Disclose PHI in its possession to third parties for the purpose of its proper management
and administration or to fulfil any of its present or future legal responsibilities provided that (i) the
disclosures are required by law, as provided for in 45 C.F.R. § 164.501, or (ii)
Business Associate has received from the third party written assurances that the PHI will be held
confidentially, that the PHI will only be used or further disclosed as required by law or for the purpose for
which it was disclosed to the third party, and that the third party will notify Business Associate of any
instances of which it is aware in which the confidentiality of the information has been breached, as required
under 45 C.F.R. § 164.504(e)(4).
Use PHI in its possession to provide data aggregation services relating to the health
care operations of the Covered Entity.
Use PHI in its possession to create de-identified data in accordance with the HIPAA
Regulations. Business Associate may use such de-identified data for quality assurance, product improvement and
other business purposes.
Termination
-
Notwithstanding any other provision under the Underlying Agreement and pursuant
to federal law, Business Associate agrees that the Underlying Agreement may be terminated by Covered
Entity should Covered Entity determine that Business Associate has violated a material term of this
Agreement.
Return or Destruction of PHI
-
Upon termination, cancellation, or expiration of the Underlying Agreement, if
feasible, and upon request of Covered Entity, Business Associate shall return to Covered Entity or
destroy in accordance with standards promulgated by the Secretary, any and all PHI received from, or
created by, Business Associate on behalf of Covered Entity that is maintained by Business Associate
in any form. Should the return or destruction of the PHI be determined by Business Associate, in its
sole discretion, to be infeasible, the Parties agree that the terms of this Agreement shall extend
to the PHI until otherwise indicated by Covered Entity, and any further use or disclosure of the PHI
by Business Associate shall be limited to that purpose which renders the return or destruction of
the PHI infeasible.
Amendment to Comply with Law
-
The Parties acknowledge that state and federal laws relating to electronic data
security and privacy are rapidly evolving and that amendment of this Agreement may be required to
ensure compliance with such developments. Specifically, HITECH, as implemented by the HIPAA Omnibus
Rule (78 Fed. Reg. 5566 (January 25, 2013)), imposes new requirements on business associates and
covered entities with respect to privacy, security and breach notification. Applicable HIPAA and
HITECH provisions, together with any guidance issued by the Secretary, and any applicable amendments
to federal and state privacy law, are hereby incorporated by reference and will become part of this
Agreement as if set forth in their entirety, effective as of the applicable effective date/s.

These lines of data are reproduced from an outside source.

Lemma doConnect_inv D s w n :
  inv D w -> sv_sockets w !! s_ptr s = Some (newSocketState s) ->
  sv_namespaces w !! s_nsp s = Some n -> n_sockets n !! s_id s = None ->
  inv (fun s' => D s' \/ s' = s) (doConnect env s w) /\ in_nsp s (doConnect env s w) /\ sv_conns (doConnect env s w) = sv_conns w.
Proof.
  intros I Hx Hn Hid. set (w1 := upd_adapter (s_nsp s) (ad_AddAll (s_id s) [s_id s])
    (upd_nsp (s_nsp s) (fun n => mkNamespace (<[s_id s := s]> (n_sockets n)) (n_adapter n) (n_ackID n) (n_middlewares n)) w)).
  assert (doConnect env s w = go (TConnection s) (upd_socket s (set_connected true)
    (sendControlPacket env PacketTypeConnect (PSidInfo (s_id s) (s_pid s)) s w1))) as ->.
  { unfold doConnect, onConnect, Join. cbn zeta. cbn [sv_sockets upd_nsp upd_namespaces]. by rewrite Hx. }
  assert (upd_socket s (set_connected true) w1 = connected_state s w) as E1.
  { unfold connected_state. f_equal. subst w1. destruct w as [cfg ns cs ss ids ts cells out].
    unfold upd_adapter, upd_nsp, upd_namespaces. cbn [sv_config sv_namespaces sv_conns sv_sockets sv_ids sv_tasks sv_cells sv_out].
    f_equal. apply alter_alter_eq. }
  pose proof (same_upd_socket_cong s (set_connected true) w1 _ ltac:(intros x y [= E2 E3 E4 E5]; unfold socket_view; cbn; congruence)
    (same_encode_and_send s (mkPacketHeader PacketTypeConnect (s_nsp s) None 0) (PSidInfo (s_id s) (s_pid s)) w1)) as S.
  rewrite E1 in S. pose proof (connected_inv D s w _ n I Hx eq_refl eq_refl eq_refl Hn Hid) as IC.
  assert (sv_sockets (connected_state s w) !! s_ptr s = Some (set_connected true (newSocketState s))) as Hs
    by (cbn; by rewrite list_lookup_alter_eq, Hx).
  destruct (same_object' _ _ _ _ S Hs) as (x' & Hx' & [= E2 E3 E4 E5]).
  split; [|split].
  - eapply inv_go_connection; [exact (same_inv _ _ _ S IC)|exact Hx'|exact E2|exact E3].
  - assert (in_nsp s (connected_state s w)) as (n' & Hn' & Hi).
    { exists (joined_by s n). cbn. rewrite lookup_alter_eq, Hn. split; [done|]. cbn. by rewrite lookup_insert_eq. }
    pose proof (same_in_nsp _ _ s S (ex_intro _ n' (conj Hn' Hi))) as (n'' & ? & ?). by exists n''.
  - exact (sm_conns _ _ S).
Qed.

Lemma store_inv D s w x :
  inv (fun s' => D s' \/ s' = s) w -> in_nsp s w -> sv_conns w !! s_conn s = Some x -> sc_closed x = false ->
  fresh s_id s_nsp s (sc_sockets x) -> inv D (store_socket s w).
Proof.
  intros I Hin Hx Hcl HF. destruct I as [I1 I2 I3 I4 IU I5 I6 I7 I8]. constructor; try assumption.
  - intros c x' [(-> & y & Hy & ->)|[Hne Hy]]%list_lookup_alter_Some; [|by apply I2].
    rewrite Hx in Hy. injection Hy as <-. destruct (I2 _ _ Hx) as (Hco & Hemp & Hs). cbn.
    split; [by apply consistent_set|]. split; [congruence|].
    intros sid s' [[<- <-]|[Hne Hs']]%lookup_insert_Some; [done|by apply (Hs sid)].
  - intros name n Hn. destruct (I3 _ _ Hn) as (Ha & Hs & Hr). split; [done|]. split; [|done].
    intros sid s' Hs'. destruct (Hs _ _ Hs') as (E1 & E2 & ? & ? & HD). repeat (split; [done|]).
    unfold in_conn. cbn. destruct HD as [(y & Hy & Hcy & Hiy)|[HD| ->]]; [left|by right|left].
    + destruct (decide (s_conn s' = s_conn s)) as [E|Hne].
      * rewrite E, list_lookup_alter_eq, Hx. eexists. split; [reflexivity|]. cbn. split; [done|].
        rewrite E, Hx in Hy. injection Hy as <-. rewrite lookup_insert_ne; [done|]. intros E'.
        destruct HF as [HF _]. rewrite E', Hiy in HF. done.
      * exists y. by rewrite list_lookup_alter_ne.
    + rewrite list_lookup_alter_eq, Hx. eexists. split; [reflexivity|]. cbn. split; [done|]. by rewrite lookup_insert_eq.
Qed.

No Third Party Beneficiaries
-
Nothing express or implied in the Agreement is intended to confer, nor shall
anything herein confer, upon any person other than Covered Entity, Business Associate, and their
respective successors or assigns, any rights, remedies, obligations, or liabilities whatsoever.
Term
-
This Agreement shall become effective on the Agreement Effective Date and shall
expire when all of the PHI provided by Covered Entity to Business Associate is destroyed or returned
to Covered Entity pursuant to clause F. The Parties agree that clauses B, C, and D of the Agreement
shall survive the termination or expiration of the Underlying Agreement.